Devil In A Tight Dress

OBJECTIVE III- BYOO
LEXRUL — SATIVRAN CITY, LOWER SPRAWL
ABANDONED BIOTECH WARD, SECTOR 12
LEXRUL — SATIVRAN CITY, LOWER SPRAWL
ABANDONED BIOTECH WARD, SECTOR 12
The pod hovered behind her like a second shadow.
Suspended by whispering repulsors, it followed Parvati down the corridor like a casket mid-procession. Inside, the dancer floated in delicate stillness, arms adrift, mouth slightly parted, lost in some narcotic sleep. No cords, no instruments. Not yet. She was pure. Unspoiled. And yet the ward reacted to her all the same.
The lights above flickered as she passed beneath them, not in failure, but in interest. As though the structure itself was tasting her, molecule by molecule. The conduits above the walls throbbed softly. Pressure vents exhaled in short, wet sighs. Every panel, every pipe, every shadow seemed to lean inward.
The place was not alive.
But it remembered being touched.
Parvati moved without hesitation, her heels tapping out a steady rhythm against the floor, boots against bone, echoing off walls too warped to be called straight anymore. The scent of antiseptic clashed with something older. Metallic. Sweet. Rancid beneath its polish.
Ahead, The Red Wire led with the grace of a corpse mid-dance. Her robes dragged behind her like molt, stitched from oxidized gauze and surgical mesh. The rot of synthflesh mingled with the raw gleam of metal in her joints, and her voice, when it came, spilled through the corridor like blood through a cracked seal.
"Mmm... she floats, doesn't she? Pretty little wombfruit…" Her words unfurled with a breathy, necrotic cadence. "Unpierced. Unbled. Not long now…"
Parvati said nothing.
"Do you hear it?" Val whispered, tilting her head toward the walls as they passed. "The old breath? Still in the pipes. They sang once, in pulses and pumps… but now they hunger. Oooohhh, yes. They do not forget what passed through them."
The dancer's pod chimed. A quiet tone, yet it seemed to carry, for a moment, the lights dimmed in response. The sound passed like a ripple through the air.
"She brings it with her," Val cooed, circling one of the bulkheads with a fingertip. "The quickening. You've brought me such promise, mmm. Like laying a lamb on a black mirror."
They entered the sanctum.
A chamber wide and circular, where light ceased to behave. It slanted strangely- bent toward the center, where a single altar waited. Surgical arms loomed overhead like eviscerated angels, their tips twitching as if tasting the air. The walls pulsed, barely perceptible, as if the room had taken a breath and hadn't exhaled yet.

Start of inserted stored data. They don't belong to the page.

(** * MoviePilot, plugin [NAStoolSync]: import of NAStool history

    A shallow embedding of [app/plugins/nastoolsync/__init__.py]:
    the three importers [sync_transfer_history], [sync_plugin_history]
    and [sync_download_history], the three extraction queries, the
    coordinator [init_plugin] and [get_state], together with the pieces
    of the Python runtime they rely on ([str.split], [str.replace],
    [str.isdigit], [int], [os.path.basename], [json.loads]).

    Texts are [string]s of 8-bit characters: the UTF-8 bytes of the
    Python text.  Separators are ASCII characters, so splitting and
    searching go byte by byte; what Python does character by character
    ([str.isdigit], [int], [s.replace("", new)], a loop over a text)
    goes through the code points. *)

From Stdlib Require Import String Ascii List NArith ZArith Lia Bool DecimalString.
Import ListNotations.
Open Scope string_scope.

(** ** Python exceptions and results *)

Inductive exn : Type :=
| JSONDecodeError
| AttributeError
| TypeError
| IndexError
| ValueError
| OperationalError
| IntegrityError
| OverflowError.

Inductive result (A : Type) : Type :=
| Ok (a : A)
| Raise (e : exn).
Arguments Ok {A} a.
Arguments Raise {A} e.

Definition rbind {A B : Type} (r : result A) (k : A -> result B) : result B :=
  match r with
  | Ok a => k a
  | Raise e => Raise e
  end.

Declare Scope res_scope.
Delimit Scope res_scope with res.
Notation "'let?' x ':=' r 'in' k" := (rbind r (fun x => k))
  (at level 10, x pattern, r at level 100, k at level 200) : res_scope.

Fixpoint rmap {A B : Type} (f : A -> result B) (l : list A) : result (list B) :=
  match l with
  | [] => Ok []
  | a :: l' =>
      match f a with
      | Raise e => Raise e
      | Ok b =>
          match rmap f l' with
          | Raise e => Raise e
          | Ok bs => Ok (b :: bs)
          end
      end
  end.

(** Left-to-right loop [for x in l: acc = body(acc, x)]; the first
    exception ends the loop. *)
Fixpoint rfold {A B : Type} (body : A -> B -> result A) (l : list B) (acc : A)
  : result A :=
  match l with
  | [] => Ok acc
  | b :: l' =>
      match body acc b with
      | Raise e => Raise e
      | Ok acc' => rfold body l' acc'
      end
  end.

(** ** Python strings *)

Module PyStr.

(** [s.split(sep)] for a one-character separator: never an empty list. *)
Fixpoint split (sep : ascii) (s : string) : list string :=
  match s with
  | EmptyString => [EmptyString]
  | String c r =>
      if Ascii.eqb c sep then EmptyString :: split sep r
      else match split sep r with
           | p :: ps => String c p :: ps
           | [] => [String c EmptyString]
           end
  end.

(** [l[i]]: [IndexError] out of range. *)
Definition item {A : Type} (l : list A) (i : nat) : result A :=
  match nth_error l i with
  | Some a => Ok a
  | None => Raise IndexError
  end.

(** The second and later bytes of a character beyond ASCII. *)
Definition is_continuation (c : ascii) : bool :=
  let n := nat_of_ascii c in (128 <=? n)%nat && (n <? 192)%nat.

(** The characters of a text, each with all its bytes. *)
Fixpoint chars (s : string) : list string :=
  match s with
  | EmptyString => []
  | String c r =>
      match r with
      | EmptyString => [String c EmptyString]
      | String d _ =>
          if is_continuation d
          then match chars r with
               | h :: t => String c h :: t
               | [] => [String c EmptyString]
               end
          else String c EmptyString :: chars r
      end
  end.

(** [s.replace("", new)]: [new] before every character and at the end. *)
Fixpoint interleave (new s : string) : string :=
  match s with
  | EmptyString => new
  | String c r =>
      if is_continuation c then String c (interleave new r)
      else new ++ String c (interleave new r)
  end.

(** Scan for a non-empty [old], left to right; after a match the next
    [length old - 1] characters belong to it and are skipped. *)
Fixpoint replace_scan (old new : string) (skip : nat) (s : string) : string :=
  match s with
  | EmptyString => EmptyString
  | String c r =>
      match skip with
      | S k => replace_scan old new k r
      | O =>
          if prefix old s
          then new ++ replace_scan old new (String.length old - 1) r
          else String c (replace_scan old new 0 r)
      end
  end.

(** [s.replace(old, new)]: every non-overlapping occurrence, leftmost
    first. *)
Definition replace (old new s : string) : string :=
  match old with
  | EmptyString => interleave new s
  | String _ _ => replace_scan old new 0 s
  end.

Definition is_digit (c : ascii) : bool :=
  let n := nat_of_ascii c in (48 <=? n)%nat && (n <=? 57)%nat.

(** The code points of a text, from its UTF-8 bytes: [need] further
    bytes are due for the code point gathered in [acc].  [None] when the
    bytes are not the encoding of a text. *)
Fixpoint code_points_go (need : nat) (acc : N) (s : string) : option (list N) :=
  match s with
  | EmptyString =>
      match need with
      | O => Some []
      | S _ => None
      end
  | String b r =>
      let n := N_of_ascii b in
      match need with
      | O =>
          if (n <? 128)%N then option_map (cons n) (code_points_go 0 0 r)
          else if (n <? 192)%N then None
          else if (n <? 224)%N then code_points_go 1 (n - 192) r
          else if (n <? 240)%N then code_points_go 2 (n - 224) r
          else if (n <? 248)%N then code_points_go 3 (n - 240) r
          else None
      | S k =>
          if (128 <=? n)%N && (n <? 192)%N then
            let acc' := (acc * 64 + (n - 128))%N in
            match k with
            | O => option_map (cons acc') (code_points_go 0 0 r)
            | S _ => code_points_go k acc' r
            end
          else None
      end
  end.

Definition code_points (s : string) : option (list N) := code_points_go 0 0 s.
(** The same with a refresh in flight, a state only the unreachable method
    body produces: the callers are not handed its promise. *)
Example two_forceRefresh_calls_during_refresh :
  let in_flight := snd (refreshToken_method logged_in) in
  let first := forceRefresh in_flight in
  let second := forceRefresh (snd first) in
  isRefreshing (this in_flight) = true
  /\ refreshPromise (this in_flight) = Some 1%nat
  /\ fst first = Done false /\ fst second = Done false
  /\ fetches (snd second) = fetches in_flight.
Proof. vm_compute. repeat split; reflexivity. Qed.

(** Scenario B of the spec, on the code: the timer of a token that expires
    in 10 seconds fires after one second, [autoRefresh] finds the token in
    need of refresh and rejects; nothing is requested. *)
Example timer_fires_without_refresh :
  let e := setTokens now_ms token_ten_seconds (VStr "R1") session customer fresh in
  let fired := fire_timer (now_ms + 1000) 1 e in
  needsRefresh (now_ms + 1000) (this e) = true
  /\ fst fired = AutoRejected not_a_function
  /\ fetches (snd fired) = []
  /\ accessToken (this (snd fired)) = token_ten_seconds.
Proof. vm_compute. repeat split; reflexivity. Qed.

End Shadowing_examples.

(** ** Authenticated request client *)

Section Request_properties.

Import TokenManager API.
Context `{Platform}.

Lemma log_fetch_length (c : fetch_call) (e : env) :
  List.length (fetches (log_fetch c e)) = S (List.length (fetches e)).
Proof. cbn. rewrite length_app. cbn. lia. Qed.

(** A call of [request] is never the call of [performTokenRefresh]: the
    one goes to the API base URL, the other to a relative path. *)
Lemma request_call_is_not_refresh_call
      (endpoint : string) (o : options) (e : env) (tm : t) :
  request_call endpoint o e <> refresh_call tm.
Proof.
  intros Heq. apply (f_equal url) in Heq.
  unfold request_call, refresh_call, API_BASE_URL in Heq. cbn [url] in Heq.
  symmetry in Heq. revert Heq. apply first_char_differs. discriminate.
Qed.

(** One 401 on a non-authentication endpoint with both tokens present:
    [forceRefresh] resolves to false, and the request is issued again. *)
Lemma request_unauthorized_step
      (endpoint : string) (o : options) (rest : list fetch_outcome) (e : env) :
  Str.starts_with "/auth/" endpoint = false ->
  JS.truthy (accessToken (this e)) = true ->
  JS.truthy (refreshToken (this e)) = true ->
  request endpoint o (unauthorized :: rest) e
  = match request endpoint o rest
            (snd (forceRefresh (log_fetch (request_call endpoint o e) e))) with
    | (Returned data, e2) => (Returned data, e2)
    | (Pending, e2) => (Pending, e2)
    | (Thrown _, e2) =>
        let (_, e3) := handleAuthenticationFailure (VObj []) e2 in
        (Thrown (outer_catch (Error "Authentication required")), e3)
    end.
Proof.
  intros Hep Ha Hr. unfold unauthorized. cbn [request].
  change (401 =? 401) with true. cbv iota.
  rewrite Hep. unfold getToken, getAccessToken, getRefreshToken.
  change (this (log_fetch ?c ?x)) with (this x).
  rewrite Ha, Hr. cbn [negb andb].
  rewrite forceRefresh_eq. reflexivity.
Qed.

Val stopped just shy of the slab and turned slowly, reverent.
"This is the cradle," she murmured, voice like oil slicking down a drain. "This is where bones weave and wires nest. She will be stripped. Emptied. Risen."
Behind Parvati, the dancer drifted, eyes closed.
"She will not scream," Val said, smiling with cracked lips and teeth like tiny knives. "They never scream at first. The pain is too holy."
Still, Parvati did not flinch.
Let the dead croon. Let the walls sweat.
She had come to see a god work.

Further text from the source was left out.